С м и р н о в. Это все понятно. Но когда и как ты мыслишь начать собирать все эти звенья в цепочку?..

П а н к о в (встав, торжественно). А я их уже собрал. И через… (смотрит на часы) через… тридцать одну минуту должен быть завершен эксперимент по полному циклу…

С м и р н о в (тоже встав). Что?! Что ты сказал?!

П а н к о в. Я сказал, что сегодня, сейчас завершается полный цикл.

С м и р н о в. Без утверждения?!

П а н к о в. Зачем же? С утверждением директора.

С м и р н о в. Какого? (Смотрит на Высторобца.)

П а н к о в. Панкова, исполняющего обязанности директора во время командировки товарища Высторобца в Индию.

В ы с т о р о б е ц. Глупо, Коля, предельно. Неужели сейчас?

П а н к о в. В эту самую минуту Коробова со свойственной ей наглостью цепляет, должно быть, к моему открытию еще какое-нибудь звено — свое… И через… (смотрит на часы) двадцать девять минут все будет кончено…

В ы с т о р о б е ц. А если я остановлю эксперимент?

П а н к о в. Бесполезно. Расчетная инерция системы порядка сорока минут. Раньше я вам ничего бы не сказал…

С м и р н о в. Хорошо… Почему же ты здесь?

П а н к о в. Потому что там я уже не нужен. А Коробова… Это тот самый веселый нахал, о котором я толковал недавно. При ее самонадеянности я бы только мешал.

В ы с т о р о б е ц. Ты уверен, что это безопасно?

П а н к о в. Теоретически — абсолютно. Практически… (Выходит из комнаты.)

С в е т л а н а. Не понимаю, что здесь происходит?

С м и р н о в. По-моему, что-то ужасное.

В ы с т о р о б е ц.
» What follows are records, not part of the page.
(* ===== verification/DeltaDiff.v ===== *)
(** * Deltas between relation indexes: what changed

    Models the computation of a [SnapshotDelta] from an old view and a new
    index: [compute_delta] of crates/parser/cce-codegraph/src/index/delta.rs
    and the three files of index/delta/. The old side is only read through the
    interface [IndexView] (the trait of index/view.rs), so the theorems about
    the computed deltas hold for a materialised index as for a layered one;
    [presents] says what a view owes to the index it shows. [DeltaApply]
    applies the deltas. *)

From S2P Require Import Prelude MultiMap SortedVec Kinds EntityDiff DependencyGraph EdgeSet.
From S2P Require Import EntityIndex SymbolIndex RelationIndex.
From stdpp Require Import fin_sets.
From Stdlib Require Import ZArith Lia.
#[local] Open Scope Z_scope.

Module DeltaDiff.
Import Kinds EdgeSet RelationIndex.

Abbreviation Entity := EntityIndex.Entity.
#[local] Existing Instances SymbolIndex.SymbolKey_eq_dec SymbolIndex.SymbolKey_countable.

(** ** Deltas *)

Record CanonicalExport := {
  export_symbol : SymbolKey;
  export_type_name : string;
}.

Record AddedEntity := {
  added_entity : Entity;
  added_key : SymbolKey;
  added_path : string;
}.

Record FileRelationDiff := {
  relation_diff_path : string;
  removed_file_relations : list ResolvedRelation;
  added_file_relations : list ResolvedRelation;
}.

Record ExportDiff := {
  export_diff_path : string;
  removed_exports : list CanonicalExport;
  added_exports : list CanonicalExport;
}.

Record DependencyDiff := {
  source_file : string;
  removed_dependencies : list string;
  added_dependencies : list string;
}.

(** The old id, the new id, the old name and the new name of a rename. *)
Record Rename := {
  old_id : EntityId;
  new_id : EntityId;
  old_name : string;
  new_name : string;
}.

Section types.
Context {StandardizedImport : Type}.

Record ImportDiff := {
  import_diff_path : string;
  removed_imports : list StandardizedImport;
  added_imports : list StandardizedImport;
}.

Record SnapshotDelta := {
  epoch : Z;
  base_epoch : Z;
  config_fingerprint : string;
  removed_files : list string;
  added_files : list FileInfo;
  removed_entities : list EntityId;
  added_entities : list AddedEntity;
  removed_relations : list ResolvedRelation;
  added_relations : list ResolvedRelation;
  file_relation_diffs : list FileRelationDiff;
  import_diffs : list ImportDiff;
  export_diffs : list ExportDiff;
  dependency_diffs : list DependencyDiff;
  relation_edges_dropped_unbounded : Z;
  renamed_entities : list Rename;
}.

Definition empty_delta (epoch base_epoch : Z) (config_fingerprint : string) : SnapshotDelta :=
  {| epoch := epoch; base_epoch := base_epoch; config_fingerprint := config_fingerprint;
     removed_files := []; added_files := []; removed_entities := []; added_entities := [];
     removed_relations := []; added_relations := []; file_relation_diffs := [];
     import_diffs := []; export_diffs := []; dependency_diffs := [];
     relation_edges_dropped_unbounded := 0; renamed_entities := [] |}.
End types.

(** ** Views

    A [for_each] method is the list of what it visits, in the order of the
    visit. *)
Class IndexView (StandardizedImport V : Type) := {
  view_file_contains : V → string → bool;
  view_files : V → list (string * FileInfo);
  view_function_contains : V → EntityId → bool;
  view_functions : V → list (EntityId * Entity);
  view_entity_file_of : V → EntityId → option string;
  view_relations_of : V → EntityId → option (list ResolvedRelation);
  view_resolved_relations : V → list (EntityId * list ResolvedRelation);
  view_callers_of : V → EntityId → list EntityId;
  view_file_relations_of : V → string → list ResolvedRelation;
  view_file_relations : V → list (string * list ResolvedRelation);
  view_imports_of : V → string → option (@ImportTable StandardizedImport);
  view_imports : V → list (string * @ImportTable StandardizedImport);
  view_exports_of : V → string → option (list ExportInfo);
  view_exports : V → list (string * list ExportInfo);
  view_symbol_key_of : V → EntityId → option SymbolKey;
  view_dependency_files : V → list string;
  view_dependencies_of : V → string → list string;
}.

(** The entries of a map, in the order its keys are visited. *)
Definition entries {K A : Type} `{SetIter K} (m : gmap K A) : list (K * A) :=
  omap (λ k, pair k <$> m !! k) (set_iter (dom m)).

Lemma elem_of_entries {K A : Type} `{SetIter K} (m : gmap K A) k a :
  (k, a) ∈ entries m ↔ m !! k = Some a.
Proof.
  unfold entries. rewrite list_elem_of_omap. split.
  - intros (k' & _ & Hk). destruct (m !! k') eqn:E; simpl in Hk; [|done]. by simplify_eq.
  - intros Hk. exists k. rewrite elem_of_set_iter, elem_of_dom, Hk. eauto.
Qed.

(** [sort] then [dedup] on a vector of ids. *)
Definition sort_dedup (l : list EntityId) : list EntityId :=
  foldl (λ acc c, sorted_insert Z.ltb c acc) [] l.

Definition index_view {StandardizedImport} `{!SetIter EntityId, !SetIter string}
    : IndexView StandardizedImport (@RelationIndex StandardizedImport) :=
  {| view_file_contains x f := contains_file f x;
     view_files x := prod_map id info <$> entries (file_records x);
     view_function_contains x i := EntityIndex.contains_function i (entities x);
     view_functions x := entries (EntityIndex.function_index (entities x));
     view_entity_file_of x i := EntityIndex.get_file_path_by_entity i (entities x);
     view_relations_of x c := edges <$> resolved_relation_index (relations x) !! c;
     view_resolved_relations x := prod_map id edges <$> entries (resolved_relation_index (relations x));
     view_callers_of x i := sort_dedup (callers_of i (relations x));
     view_file_relations_of x f := default [] (file_relations f (relations x));
     view_file_relations x := prod_map id edges <$> entries (file_relation_index (relations x));
     view_imports_of x f := get_import_table f x;
     view_imports x := prod_map id imports <$> entries (file_records x);
     view_exports_of x f := get_exports f x;
     view_exports x := prod_map id exports <$> entries (file_records x);
     view_symbol_key_of x i := SymbolIndex.get_symbol_key_by_entity_id i (symbols x);
     view_dependency_files x := Graph.get_all_files (dependency_graph x);
     view_dependencies_of x f := Graph.get_dependencies f (dependency_graph x) |}.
Погоди каркать, каркало!.. Почему он от меня скрыл, что все это — сегодня?


Возвращается П а н к о в. В руках у него лист бумаги.


П а н к о в. Практически может оказаться недостаточной точность сборки. Технологическая ошибка, вероятность ее вот какая…

В ы с т о р о б е ц (коршуном набросившись на расчеты, у него даже голос сел от волнения). Так… так… Абсурд… Черт побери…

П а н к о в. Видите?

В ы с т о р о б е ц. Абсурд… Боже мой…

П а н к о в (подходит к коллегам). Вот какая может быть ошибка, Юра.

С м и р н о в. Вижу.

П а н к о в. Наличие ошибки, и…

С м и р н о в. И Коробовой конец…

П а н к о в. Да…


Высторобец, вынув из кармана блокнот и ручку, погружается в расчеты.


С м и р н о в. Поэтому ты здесь?..

П а н к о в. И поэтому тоже…

С м и р н о в. Это подлость. Ты понимаешь?

П а н к о в. Нет.

С в е т л а н а. Господи, что это такое?

С м и р н о в. Подлость.

С в е т л а н а. Коля, что он говорит?

П а н к о в. Ему не понять, Светлана. Я знал, что он не поймет.

С м и р н о в. Да, разумеется, этого я не пойму. И тем горжусь!.. (Вставая.) Только теперь до меня дошло, зачем ты меня позвал… Я чуял, что все неспроста, но дошло-то вот только что. Сперва думал — хочешь унизить, теперь вижу — не то. Ты позвал меня потому, что тебе нужно сочувствие, если все рухнет. Тебе нужно сочувствие — вот, мол, я мучился, я не мог оставаться один, я даже Смирнова позвал, которого десять лет назад выгнал… Ну, нет, шалишь, парень, черта с два! Этого я тебе не обеспечу! Мучайся! (Наливает в бокал водку и плюет в нее.) Вот. Прощай… (Направляется к выходу.)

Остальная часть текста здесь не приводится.